One thing to note is as far as I can tell, RStudios checks for .Renvirons only once on start up of the project and i'm unsure if there's a way to force this to happen once an .Renviron file is updated. Not ideal if users have to reopen a project after putting in their key but something to include in guidance if there's no fix.

cjrace commented 1 month ago

Nice - that all sounds good to me, happy to go with .Renviron. Looks like we have a clear plan now so will just need someone to pick this up 😄 (tagging you for sight @jen-machin)

JT-39 commented 1 month ago

I like this, and it pushed people towards that best practice of sharing as much as possible but doing so in a safe manner.
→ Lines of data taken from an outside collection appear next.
(** ** History events *)

Record RetryPolicy := {
  RetryPolicy_initial_interval : option Duration;
  RetryPolicy_backoff_coefficient : Z;
  RetryPolicy_maximum_interval : option Duration;
  RetryPolicy_maximum_attempts : Z;
  RetryPolicy_non_retryable_error_types : list string;
}.
Definition RetryPolicy_default : RetryPolicy :=
  {| RetryPolicy_initial_interval := None;
     RetryPolicy_backoff_coefficient := 0%Z;
     RetryPolicy_maximum_interval := None;
     RetryPolicy_maximum_attempts := 0%Z;
     RetryPolicy_non_retryable_error_types := [] |}.

Record ActivityPropertiesModifiedExternallyEventAttributes := {
  ActivityPropertiesModifiedExternallyEv_scheduled_event_id : Z;
  ActivityPropertiesModifiedExternallyEv_new_retry_policy : option RetryPolicy;
}.

Record ActivityTaskCancelRequestedEventAttributes := {
  ActivityTaskCancelRequestedEv_scheduled_event_id : Z;
  ActivityTaskCancelRequestedEv_workflow_task_completed_event_id : Z;
}.

Record ActivityTaskCanceledEventAttributes := {
  ActivityTaskCanceledEv_details : option Payloads;
  ActivityTaskCanceledEv_latest_cancel_requested_event_id : Z;
  ActivityTaskCanceledEv_scheduled_event_id : Z;
  ActivityTaskCanceledEv_started_event_id : Z;
  ActivityTaskCanceledEv_identity : string;
}.

Record ActivityTaskCompletedEventAttributes := {
  ActivityTaskCompletedEv_result : option Payloads;
  ActivityTaskCompletedEv_scheduled_event_id : Z;
  ActivityTaskCompletedEv_started_event_id : Z;
  ActivityTaskCompletedEv_identity : string;
}.

Record ActivityTaskFailedEventAttributes := {
  ActivityTaskFailedEv_failure : option Failure;
  ActivityTaskFailedEv_scheduled_event_id : Z;
  ActivityTaskFailedEv_started_event_id : Z;
  ActivityTaskFailedEv_identity : string;
  ActivityTaskFailedEv_retry_state : Z;
}.

Record Header := {
  Header_fields : gmap string Payload;
}.

Record Priority := {
  Priority_priority_key : Z;
}.

Record TaskQueue := {
  TaskQueue_name : string;
  TaskQueue_kind : Z;
  TaskQueue_normal_name : string;
}.

Record ActivityTaskScheduledEventAttributes := {
  ActivityTaskScheduledEv_activity_id : string;
  ActivityTaskScheduledEv_activity_type : option ActivityType;
  ActivityTaskScheduledEv_task_queue : option TaskQueue;
  ActivityTaskScheduledEv_header : option Header;
  ActivityTaskScheduledEv_input : option Payloads;
  ActivityTaskScheduledEv_schedule_to_close_timeout : option Duration;
  ActivityTaskScheduledEv_schedule_to_start_timeout : option Duration;
  ActivityTaskScheduledEv_start_to_close_timeout : option Duration;
  ActivityTaskScheduledEv_heartbeat_timeout : option Duration;
  ActivityTaskScheduledEv_workflow_task_completed_event_id : Z;
  ActivityTaskScheduledEv_retry_policy : option RetryPolicy;
  ActivityTaskScheduledEv_use_workflow_build_id : bool;
  ActivityTaskScheduledEv_priority : option Priority;
}.

Record ActivityTaskStartedEventAttributes := {
  ActivityTaskStartedEv_scheduled_event_id : Z;
  ActivityTaskStartedEv_identity : string;
  ActivityTaskStartedEv_request_id : string;
  ActivityTaskStartedEv_attempt : Z;
  ActivityTaskStartedEv_last_failure : option Failure;
  ActivityTaskStartedEv_build_id_redirect_counter : Z;
}.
For reference, this is how I have used .Renviron and config.yml to connect to an internal SQL database in development and production stages (deployed to Posit Connect):

DB_UID = StoreYourDBUsernameHere
DB_PWD = StoreYourDBPasswordHere
default:
  cred_db:
    driver: "ODBC Driver 17 for SQL Server"
    server: "YourSQLdbServerName"
    database: "YourSQLdbName"
    uid: ""
    pwd: ""
    trusted: "Yes"
    encoding: ""

production:
  cred_db:
    driver: "ODBC Driver 17 for SQL Server"
    server: "YourSQLdbServerName"
    database: "YourSQLdbName"
    uid: !expr Sys.getenv("DB_UID")
    pwd: !expr Sys.getenv("DB_PWD")
    trusted: "No"

And then as a little bonus, this function I use to connect to SQL using the config.yml:

#' Connect to SQL Server Database
#'
#' This function takes a YAML key as input,
#' retrieves the database credentials from the YAML file,
#' and establishes a connection to the SQL Server database using the retrieved
#' credentials.
#' The database connection is then returned.
#'
#' @param yml_key A character string representing the YAML key for the
#' database credentials.
#'
#' @return A DBIConnection object representing the database connection.
#'
#' @examples
#' db_conn <- connect_sql_db("cred_db")
connect_sql_db <- function(yml_key) {
  # Get database credentials
  db_creds <- config::get(yml_key)

  # connect to the database
  db_conn <- DBI::dbConnect(
    odbc::odbc(),
    Driver = db_creds$driver,
    Server = db_creds$server,
    Database = db_creds$database,
    UID = db_creds$uid,
    PWD = db_creds$pwd,
    Trusted_connection = db_creds$trusted
  )

  db_conn
}

May be useful in providing a use case for the .Renviron most people will need when starting a project.